WEST PLAINS, Mo. – He was born into poverty and suffered through numerous business failures, but he became one of the greatest presidents this nation has ever seen.
Area residents can explore the fantastic journey of our 16th president, Abraham Lincoln, when the Missouri State University-West Plains’ University/Community Programs (U/CP) Department teams up with the West Plains Council on the Arts to present a one-man play, a community reception and a traveling exhibit from the Smithsonian Institution, all offered for free to the community.
The Smithsonian Institution’s traveling exhibit “One Life: The Mask of Lincoln” will run Nov. 2-27 at the Gallery on the Mezzanine at the West Plains Civic Center, 110 St. Louis St. The kickoff of the exhibit will coincide with a free theater performance and community reception Nov. 3, during which actor Danny Russel from Indiana will bring the enigmatic president to life through a captivating, one-man play on the civic center stage.
During the play, Russel will trace Lincoln’s life from his time as a boy living in a log cabin on the frontier to his years as president living in the White House, showing how his experiences helped shape the views and moral code that would guide the nation through political division, a civil war and ultimately dismantling of the “peculiar institution” of slavery.
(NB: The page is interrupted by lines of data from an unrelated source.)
Lemma generators_in :
  gen_G gens ∈ [gen_G gens; gen_J gens; gen_K gens; gen_H gens] /\ gen_J gens ∈ [gen_G gens; gen_J gens; gen_K gens; gen_H gens]
  /\ gen_K gens ∈ [gen_G gens; gen_J gens; gen_K gens; gen_H gens] /\ gen_H gens ∈ [gen_G gens; gen_J gens; gen_K gens; gen_H gens].
Proof. split_and!; repeat first [apply list_elem_of_here|apply list_elem_of_further]. Qed.

Lemma AccumulatorCommitment_eq o : opening_in_field o ->
  AccumulatorCommitment o = if (refunds o <? 2 ^ 128) && (index o <? 2 ^ 32) then Some (commit gens o) else None.
Proof.
  intros (H1 & H2 & H3 & H4). destruct Hg as ([? _] & [? _] & [? _] & [? _]).
  destruct generators_in as (HG & HJ & HK & HH). unfold AccumulatorCommitment.
  rewrite (FixedBaseMul_eq 128); [|lia|assumption|exact H1]. change (2 ^ Z.of_nat 128) with (2 ^ 128).
  destruct (refunds o <? 2 ^ 128); [|done]. cbn [mbind option_bind andb].
  rewrite (FixedBaseMul_eq 32); [|lia|assumption|exact H2]. change (2 ^ Z.of_nat 32) with (2 ^ 32).
  destruct (index o <? 2 ^ 32); [|done]. cbn [mbind option_bind].
  rewrite !FieldBaseMul_eq; [|assumption..]. cbn [mbind option_bind]. unfold commit.
  rewrite (tk_add Ht (mulPoint (gen_G gens) _)) by auto with longjing.
  rewrite (tk_add Ht (addPoints _ _) (mulPoint (gen_K gens) _)) by auto with longjing.
  by rewrite (tk_add Ht) by auto with longjing.
Qed.

Lemma SignedAccumulator_iff isGenesis o R8 S key A : in_field isGenesis -> opening_in_field o ->
  SignedAccumulator isGenesis o R8 S key = Some A <-> certified isGenesis o R8 S key /\ A = commit gens o.
Proof.
  intros Hi Ho. pose proof Ho as (H1 & H2 & _ & H4). unfold SignedAccumulator.
  split.
  - intros ([] & Hb & H)%bind_Some. apply (equal_bit _ Hi) in Hb.
    apply bind_Some in H as ([] & E1 & H). apply bind_Some in H as ([] & E2 & H). apply bind_Some in H as ([] & E3 & H).
    rewrite equal_product in E1, E2, E3 by assumption.
    apply bind_Some in H as (A' & HA & H). rewrite AccumulatorCommitment_eq in HA by exact Ho.
    destruct (Z.ltb_spec (refunds o) (2 ^ 128)); [|done]. destruct (Z.ltb_spec (index o) (2 ^ 32)); [|done].
    injection HA as <-. destruct (EdDSAPoseidonVerifier _ _ _ _ _ _) eqn:Ev; [|done]. injection H as <-.
    split; [|done]. assert (Hm : mod_p (1 - isGenesis) = 1 - isGenesis) by (apply mod_p_small; pose proof FIELD_MODULUS_gt; destruct Hb; lia).
    rewrite Hm in Ev. split; [|assumption..]. destruct Hb as [-> | ->]; [by right|left]. auto.
  - intros [[Hg' Hr Hx Hs] ->].
    assert (Hb : bit isGenesis) by (destruct Hg' as [[? _]|?]; [by right|by left]).
    rewrite (proj2 (equal_bit _ Hi) Hb). cbn [mbind option_bind].
    assert (Hz : forall z, in_field z -> (isGenesis = 1 -> z = 0) -> equal (isGenesis * z) 0 = Some tt)
      by (intros z Hz; by apply equal_product).
    rewrite !Hz by (assumption || lia). cbn [mbind option_bind].
    rewrite AccumulatorCommitment_eq by exact Ho.
    rewrite (proj2 (Z.ltb_lt _ _) Hr), (proj2 (Z.ltb_lt _ _) Hx). cbn [andb mbind option_bind].
    rewrite mod_p_small by (pose proof FIELD_MODULUS_gt; destruct Hb; lia). by rewrite Hs.
Qed.
(* ===== verification/SolvencyFixture.v ===== *)
(** * A request served by a small system

    The theorem of [Solvency] on the contract of [SystemFixture]: the first request of its
    note, accepted by a gateway in production. *)

From Stdlib Require Import String.
From S2P Require Import Prelude JsText JsNumber FieldElement Field Json Accumulator Slashing RefundSigner ProofVerifier ClaudePricing Gateway.
From S2P Require Import NullifierStore EthRate GatewayWorld Blockchain.
From S2P Require Import Credits CreditsLedger CreditsTree CreditsMembership Circuits SystemFixture Solvency.
Open Scope Z_scope.

Definition served_path : list Z * list Z := default ([], []) (Credits.getMerkleProof toy_poseidon 0 small_state).

Definition served_payload : list Z := code_units "hi".

Definition served_signalX : Z := match payloadSignalX toy_sha256 toy_poseidon served_payload 5 with Ok x => x | Throw _ => 0 end.

Definition served_signals : RequestSignals :=
  {| rq_secretKey := 5; rq_deposit := 100; rq_pathElements := served_path.1; rq_pathIndices := served_path.2;
     rq_isGenesis := 1; rq_refunds := 0; rq_index := 0; rq_blinding := 0; rq_signatureR8 := IDENTITY; rq_signatureS := 0;
     rq_rerandomizer := 9; rq_merkleRoot := Credits.merkleRoot (tree small_state); rq_maxCost := 40; rq_signalX := served_signalX;
     rq_serverPublicKey := (2, 3) |}.

(** With the identity for every generator its accumulator is the identity. *)
Lemma mulPoint_IDENTITY n : mulPoint IDENTITY n = IDENTITY.
Proof.
  assert (H : addPoints IDENTITY IDENTITY = IDENTITY) by (apply addPoints_id_l, IDENTITY_reduced).
  assert (Hl : forall e, mul_loop e IDENTITY IDENTITY = IDENTITY).
  { intros e. induction e as [e IH|e IH|]; cbn [mul_loop]; by rewrite ?H. }
  destruct n as [|e|e]; cbn [mulPoint]; auto.
Qed.

Lemma toy_accumulator o r : rerandomize toy_gens (commit toy_gens o) r = IDENTITY.
Proof.
  unfold rerandomize, commit. cbn [gen_G gen_J gen_K gen_H toy_gens].
  by rewrite !mulPoint_IDENTITY, !addPoints_id_l by apply IDENTITY_reduced.
Qed.

Lemma toy_gens_ok : generators_ok toy_gens.
Proof. assert (H : isOnCurve IDENTITY = true /\ reduced IDENTITY) by (split; [vm_compute; reflexivity|apply IDENTITY_reduced]). by split_and!. Qed.

Definition served_outputs : RequestOutputs :=
  let a := toy_poseidon [5; 0] in
  {| ro_nullifier := toy_poseidon [a]; ro_signalY := mod_p (5 + a * served_signalX); ro_accumulator := IDENTITY |}.

Lemma served_outputs_eq : request_outputs small_templates toy_gens served_signals = served_outputs.
Proof. unfold request_outputs. rewrite toy_accumulator. reflexivity. Qed.

(** Its proof is the only one accepted. *)
Definition served_texts : list string := map toString (request_public served_signals served_outputs).

Definition small_toBeHex32 (z : Z) : result string := if 0 <=? z then Ok (toString z) else Throw (Error "negative").

Lemma small_toBeHex32_ok z t : small_toBeHex32 z = Ok t -> 0 <= z /\ BigInt t = Ok z.
Proof. unfold small_toBeHex32. destruct (Z.leb_spec 0 z); [|done]. intros [= <-]. split; [assumption|apply toString_ok]. Qed.

Definition small_connection : BlockchainService :=
  with_cMax (Some 40) (build None 1 new_blockchain).

Definition small_outside : Outside :=
  let o := toy_out true in
  {| o_kraken := o_kraken o; o_chainlink := o_chainlink o; o_feed_delay := o_feed_delay o;
     o_surroundings := fun _ =>
       {| sr_env := sr_env sample_surroundings; sr_chain_available := true;
          sr_isKnownRoot := fun root => Blockchain.isKnownRoot small_toBeHex32 (fun hex => let* r := BigInt hex in Ok (Credits.isKnownRoot r small_state)) root small_connection;
          sr_serverKey := Ok (toString 2, toString 3) |};
     o_groth16_verify := fun _ signals _ => Ok (bool_decide (signals = served_texts));
     o_artifacts := o_artifacts o; o_getCMax := fun _ => Blockchain.getCMax small_connection;
     o_createMessage := o_createMessage o; o_random := o_random o; o_sign := o_sign o; o_slasher := o_slasher o |}.

Definition served_request : LongjingRequestDto :=
  {| req_payload := served_payload; req_nonce := "5"; req_nullifier := toString (ro_nullifier served_outputs);
     req_signal := {| signal_x := toString served_signalX; signal_y := toString (ro_signalY served_outputs) |};
     req_proof := sample_proof; req_merkleRoot := toString (rq_merkleRoot served_signals);
     req_accumulator := {| acc_x := toString (ro_accumulator served_outputs).1; acc_y := toString (ro_accumulator served_outputs).2 |};
     req_model := None |}.

Abbreviation served_run :=
  (run_log (fun X => serve_op small_outside (X:=X)) (handleRequest toy_sha256 toy_poseidon toy_gens true served_request) (toy_world ∅)).

Lemma served_run_serves : existsb provider_event served_run.2 = true.
Proof. vm_compute. reflexivity. Qed.

Lemma served_signals_ok : request_signals_ok served_signals.
Proof.
  split; try small_numbers; [vm_compute; reflexivity|].
  assert (H : forallb (fun z => (0 <=? z) && (z <? 1000000)) (rq_pathIndices served_signals) = true) by (vm_compute; reflexivity).
  apply Forall_forall. intros z Hz. rewrite forallb_forall in H. specialize (H z (proj1 (list_elem_of_In _ _) Hz)).
  apply small_in_field. lia.
Qed.

Lemma served_request_holds : request_holds small_templates toy_gens served_signals.
Proof.
  split; try small_numbers.
  - vm_compute. reflexivity.
  - assert (H : forallb (fun z => (z =? 0) || (z =? 1)) (rq_pathIndices served_signals) = true) by (vm_compute; reflexivity).
    apply Forall_forall. intros z Hz. rewrite forallb_forall in H. specialize (H z (proj1 (list_elem_of_In _ _) Hz)). unfold bit. lia.
  - split; [by left|small_numbers|small_numbers|reflexivity].
Qed.

Lemma served_not_forged vkey : not_forged small_templates toy_gens small_outside served_request vkey.
Proof.
  intros d proof signals _ _ H. injection H as H. apply bool_decide_eq_true in H. subst signals.
  exists served_signals, served_outputs. split; [exact served_signals_ok|]. split; [vm_compute; reflexivity|]. split; [|reflexivity].
  rewrite <- served_outputs_eq. apply Request_complete; [apply plain_templates_ok, toy_poseidon_in_field|exact toy_gens_ok|exact served_signals_ok|exact served_request_holds].
Qed.

Lemma small_reads t : reads 40 small_outside small_toBeHex32 small_state (2, 3) small_connection t.
Proof.
  split; try reflexivity. cbn [fst snd]. split; apply small_in_field; lia.
Qed.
Officials with the West Plains Council on the Arts will host a free reception with refreshments immediately following Russel’s performance.
“It’s not often that we get to experience the awe of the Smithsonian Institution,” said Jennifer Moore, coordinator of theater and events for the U/CP Department. “And one fantastic thing about the reception is that people will get the chance to mingle with actor Danny Russell, who will remain in costume – and in character – after the play and throughout the entire evening.”
The exhibit, which commemorates the bicentennial of Lincoln’s birth in 2009, contains a number of presidential portraits from the museum’s National Portrait Gallery. The images chart Lincoln’s transition from fresh-faced congressman to presidential isolation, according to the exhibition’s website. It also includes a facsimile of the original cracked-plate portrait of Lincoln by Alexander Gardner.
“This exhibition concentrates on presidential portraits to show the changing face that Abraham Lincoln presented to the world as he led the fight for the Union. Shaping himself to the uncertainties of the present, mindful of his role as the heir to the Founding Fathers, Lincoln led the nation where it never intended to go – from a political crisis over states’ rights to the revolutionary act of abolishing slavery. What is uncanny is how Lincoln moved toward this conclusion in public, before an audience fascinated and yet bewildered by the workings of an extraordinary mind,” according to information from the exhibit website.
Visitors can view the exhibit free of charge during regular civic center hours, organizers said. Partial funding for this event was provided by the Missouri Arts Council, a state agency.